OpenBMC Hello World in SDK

Document Purpose: Walk through compiling and running an OpenBMC application in QEMU.

Prerequisites: Completed Development Environment Setup Document

Clone and Build a Repo

This lesson uses openbmc/phosphor-state-manager repo. To keep your repos organized, it's a good idea to keep them all under some common directory like ~/Code/.

  1. Clone the Repository
git clone https://github.com/openbmc/phosphor-state-manager.git
  1. Add code to print out a Hello World
cd phosphor-state-manager
vi bmc_state_manager_main.cpp

Your diff should look something like this:

+#include <iostream>

 int main(int argc, char**)
 {
@@ -17,6 +18,8 @@ int main(int argc, char**)
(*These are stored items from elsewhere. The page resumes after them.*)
(* ===== verification/Dhcp.v ===== *)
(** * kernel/dhcp.c (packets), include/dhcp.h

    Construction of DHCPDISCOVER and DHCPREQUEST messages and the parser of
    server replies.  The protocol engine built on them is in DhcpClient. *)

From S2P Require Import Prelude.

Definition DHCP_PACKET_MIN : Z := 300.
Definition DHCP_COOKIE : Z := 0x63825363.

Definition ORION_DHCP_DISCOVER : Z := 1.
Definition ORION_DHCP_OFFER : Z := 2.
Definition ORION_DHCP_REQUEST : Z := 3.
Definition ORION_DHCP_ACK : Z := 5.
Definition ORION_DHCP_NAK : Z := 6.

(** ** The lease *)

Record OrionDhcpLease := mk_lease {
  message_type : Z;
  ip : bytes;
  netmask : bytes;
  gateway : bytes;
  dns : bytes;
  server : bytes;
  lease_seconds : Z;
  have_netmask : Z;
  have_gateway : Z;
  have_dns : Z;
  have_server : Z
}.

(** [dzero(lease, sizeof( *lease))] *)
Definition lease_zero : OrionDhcpLease :=
  mk_lease 0 [0; 0; 0; 0] [0; 0; 0; 0] [0; 0; 0; 0] [0; 0; 0; 0] [0; 0; 0; 0] 0 0 0 0 0.

Definition set_message_type (l : OrionDhcpLease) (v : Z) : OrionDhcpLease :=
  mk_lease v (ip l) (netmask l) (gateway l) (dns l) (server l) (lease_seconds l)
    (have_netmask l) (have_gateway l) (have_dns l) (have_server l).
Definition set_ip (l : OrionDhcpLease) (v : bytes) : OrionDhcpLease :=
  mk_lease (message_type l) v (netmask l) (gateway l) (dns l) (server l) (lease_seconds l)
    (have_netmask l) (have_gateway l) (have_dns l) (have_server l).
(** The address and the flag the code sets with it. *)
Definition set_netmask (l : OrionDhcpLease) (v : bytes) : OrionDhcpLease :=
  mk_lease (message_type l) (ip l) v (gateway l) (dns l) (server l) (lease_seconds l)
    1 (have_gateway l) (have_dns l) (have_server l).
Definition set_gateway (l : OrionDhcpLease) (v : bytes) : OrionDhcpLease :=
  mk_lease (message_type l) (ip l) (netmask l) v (dns l) (server l) (lease_seconds l)
    (have_netmask l) 1 (have_dns l) (have_server l).
Definition set_dns (l : OrionDhcpLease) (v : bytes) : OrionDhcpLease :=
  mk_lease (message_type l) (ip l) (netmask l) (gateway l) v (server l) (lease_seconds l)
    (have_netmask l) (have_gateway l) 1 (have_server l).
Definition set_server (l : OrionDhcpLease) (v : bytes) : OrionDhcpLease :=
  mk_lease (message_type l) (ip l) (netmask l) (gateway l) (dns l) v (lease_seconds l)
    (have_netmask l) (have_gateway l) (have_dns l) 1.
Definition set_lease_seconds (l : OrionDhcpLease) (v : Z) : OrionDhcpLease :=
  mk_lease (message_type l) (ip l) (netmask l) (gateway l) (dns l) (server l) v
    (have_netmask l) (have_gateway l) (have_dns l) (have_server l).

(** ** Byte helpers; [dcopy] and [dzero] are the prelude's loops *)

Definition dcopy (dst : bytes) (o : Z) (src : bytes) (s : Z) (n : nat) : option bytes :=
  copy_from n dst o src s.

Definition dzero (dst : bytes) (o : Z) (n : nat) : option bytes := fill n dst o 0.

Fixpoint dequal (a : bytes) (ao : Z) (b : bytes) (bo : Z) (n : nat) : option bool :=
  match n with
  | O => Some true
  | S n' =>
      x ← rd a ao;
      y ← rd b bo;
      if negb (x =? y) then Some false else dequal a (ao + 1) b (bo + 1) n'
  end.

Definition dput16 (p : bytes) (o v : Z) : option bytes :=
  p ← wr p o (u8 (Z.shiftr v 8));
  wr p (o + 1) (u8 v).

Definition dput32 (p : bytes) (o v : Z) : option bytes :=
  p ← wr p o (u8 (Z.shiftr v 24));
  p ← wr p (o + 1) (u8 (Z.shiftr v 16));
  p ← wr p (o + 2) (u8 (Z.shiftr v 8));
  wr p (o + 3) (u8 v).

Definition dget32 (p : bytes) (o : Z) : option Z :=
  p0 ← rd p o;
  p1 ← rd p (o + 1);
  p2 ← rd p (o + 2);
  p3 ← rd p (o + 3);
  Some (Z.lor (Z.lor (Z.lor (u32 (Z.shiftl p0 24)) (u32 (Z.shiftl p1 16)))
                     (u32 (Z.shiftl p2 8))) p3).

(** [packet[o++] = v] *)
Definition emit (po : bytes * Z) (v : Z) : option (bytes * Z) :=
  p ← wr (fst po) (snd po) v;
  Some (p, snd po + 1).

(** [dcopy(packet + o, src, n); o += n] *)
Definition emit_copy (po : bytes * Z) (src : bytes) (n : nat) : option (bytes * Z) :=
  p ← dcopy (fst po) (snd po) src 0 n;
  Some (p, snd po + Z.of_nat n).

(** ** Building requests: the size (0 on refusal) and the packet buffer *)

Definition dhcp_base (packet : ptr bytes) (cap xid : Z) (mac : ptr bytes)
    (message_type : Z) : option (Z * ptr bytes) :=
  match packet, mac with
  | Ptr p, Ptr m =>
      if cap <? DHCP_PACKET_MIN then Some (0, packet) else
      p ← dzero p 0 300;
      p ← wr p 0 1;
      p ← wr p 1 1;
      p ← wr p 2 6;
      p ← dput32 p 4 xid;
      p ← dput16 p 10 0x8000;
      p ← dcopy p 28 m 0 6;
      p ← dput32 p 236 DHCP_COOKIE;
      po ← emit (p, 240) 53; po ← emit po 1; po ← emit po message_type;
      po ← emit po 61; po ← emit po 7; po ← emit po 1;
      po ← emit_copy po m 6;
      po ← emit po 57; po ← emit po 2;
      p ← dput16 (fst po) (snd po) 576;
      Some (snd po + 2, Ptr p)
  | _, _ => Some (0, packet)
  end.

Definition dhcp_finish (packet : ptr bytes) (cap o : Z) : option (Z * ptr bytes) :=
  match packet with
  | Null => Some (0, packet)
  | Ptr p =>
      if (cap <? DHCP_PACKET_MIN) || (DHCP_PACKET_MIN <? o + 7) then Some (0, packet) else
      po ← emit (p, o) 55;
      po ← emit po 4;
      po ← emit_copy po [1; 3; 6; 51] 4;
      po ← emit po 255;
      Some (DHCP_PACKET_MIN, Ptr (fst po))
  end.

Definition dhcp_build_discover (packet : ptr bytes) (cap xid : Z) (mac : ptr bytes)
  : option (Z * ptr bytes) :=
  '(o, packet) ← dhcp_base packet cap xid mac ORION_DHCP_DISCOVER;
  if negb (o =? 0) then dhcp_finish packet cap o else Some (0, packet).

Definition dhcp_build_request (packet : ptr bytes) (cap xid : Z) (mac : ptr bytes)
    (requested_ip server_id : ptr bytes) : option (Z * ptr bytes) :=
  match requested_ip, server_id with
  | Ptr rip, Ptr sid =>
      '(o, packet) ← dhcp_base packet cap xid mac ORION_DHCP_REQUEST;
      if (o =? 0) || (DHCP_PACKET_MIN <? o + 12) then Some (0, packet) else
      match packet with
      | Null => None
      | Ptr p =>
          po ← emit (p, o) 50; po ← emit po 4; po ← emit_copy po rip 4;
          po ← emit po 54; po ← emit po 4; po ← emit_copy po sid 4;
          dhcp_finish (Ptr (fst po)) cap (snd po)
      end
  | _, _ => Some (0, packet)
  end.

(** ** Parsing replies *)

(** The [if]/[else if] chain on one option: code [code], [n] bytes at [v = o]. *)
Definition dhcp_option (packet : bytes) (o code n : Z) (lease : OrionDhcpLease)
  : option OrionDhcpLease :=
  if (code =? 53) && (n =? 1) then
    t ← rd packet o; Some (set_message_type lease t)
  else if (code =? 1) && (n =? 4) then
    a ← dcopy (netmask lease) 0 packet o 4; Some (set_netmask lease a)
  else if (code =? 3) && (4 <=? n) then
    a ← dcopy (gateway lease) 0 packet o 4; Some (set_gateway lease a)
  else if (code =? 6) && (4 <=? n) then
    a ← dcopy (dns lease) 0 packet o 4; Some (set_dns lease a)
  else if (code =? 51) && (n =? 4) then
    s ← dget32 packet o; Some (set_lease_seconds lease s)
  else if (code =? 54) && (n =? 4) then
    a ← dcopy (server lease) 0 packet o 4; Some (set_server lease a)
  else Some lease.

(** [return lease->message_type != 0;] *)
Definition dhcp_verdict (lease : OrionDhcpLease) : Z * OrionDhcpLease :=
  (if negb (message_type lease =? 0) then 1 else 0, lease).

(** [while (o < len)]: every turn consumes at least one byte, so [len - o + 1]
    turns are enough; running out of them is [None]. *)
Fixpoint dhcp_options (fuel : nat) (packet : bytes) (len o : Z) (lease : OrionDhcpLease)
  : option (Z * OrionDhcpLease) :=
  match fuel with
  | O => None
  | S fuel' =>
      if negb (o <? len) then Some (dhcp_verdict lease) else
      code ← rd packet o;
      let o := o + 1 in
      if code =? 0 then dhcp_options fuel' packet len o lease else
      if code =? 255 then Some (dhcp_verdict lease) else
      if len <=? o then Some (0, lease) else
      n ← rd packet o;
      let o := o + 1 in
      if len - o <? n then Some (0, lease) else
      lease ← dhcp_option packet o code n lease;
      dhcp_options fuel' packet len (o + n) lease
  end.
     bus.request_name(BMC_BUSNAME);

+    std::cout<<"Hello World" <<std::endl;
+
     while (true)
     {
  1. Build the Repository

This is a meson based repository

meson build
ninja -C build

Load the Application Into QEMU

  1. Strip the binary you generated

OpenBMC is an embedded environment so always best to load on the smallest size application/library

arm-openbmc-linux-gnueabi-strip phosphor-bmc-state-manager
  1. Create a safe file system for your application

Now is time to load your Hello World application in to QEMU virtual hardware. The OpenBMC overrides the PATH variable to always look in /usr/local/bin/ first so you could simply scp your application in to /usr/local/bin, run it and be done. That works fine for command line tests, but when you start launching your applications via systemd services you will hit problems since application paths are hardcoded in the service files. Let's start our journey doing what the professionals do and create an overlay file system. Overlays will save you time and grief. No more renaming and recovering original files, no more forgetting which files you messed with during debug, and of course, no more bricking the system. Log in to the QEMU instance and run these commands.

mkdir -p /tmp/persist/usr
mkdir -p /tmp/persist/work/usr
mount -t overlay -o lowerdir=/usr,upperdir=/tmp/persist/usr,workdir=/tmp/persist/work/usr overlay /usr
  1. scp this binary onto your QEMU instance

If you used the default ports when starting QEMU then here is the scp command to run from your phosphor-state-manager directory. If you chose your own port then substitute that here for the 2222.

scp -P 2222 phosphor-bmc-state-manager root@127.0.0.1:/usr/bin/

Run the Application in QEMU

  1. Stop the BMC state manager service
systemctl stop xyz.openbmc_project.State.BMC.service
  1. Run the application in your QEMU session:
phosphor-bmc-state-manager

You'll see your "Hello World" message displayed. Ctrl^C to end that application. In general, this is not how you will test new applications. Instead, you'll be using systemd services.

  1. Start application via systemd service

OpenBMC uses systemd to manage its applications. There will be later tutorials on this, but for now just run the following to restart the BMC state service and have it pick up your new application:

systemctl restart xyz.openbmc_project.State.BMC.service

Since systemd started your service, the "Hello World" will not be output to the console, but it will be in the journal. Later tutorials will discuss the journal but for now just run:

journalctl | tail

You should see something like this in one of the journal entries:

<date> romulus phosphor-bmc-state-manager[1089]: Hello World

That's it! You customized an existing BMC application, built it using the SDK, and ran it within QEMU!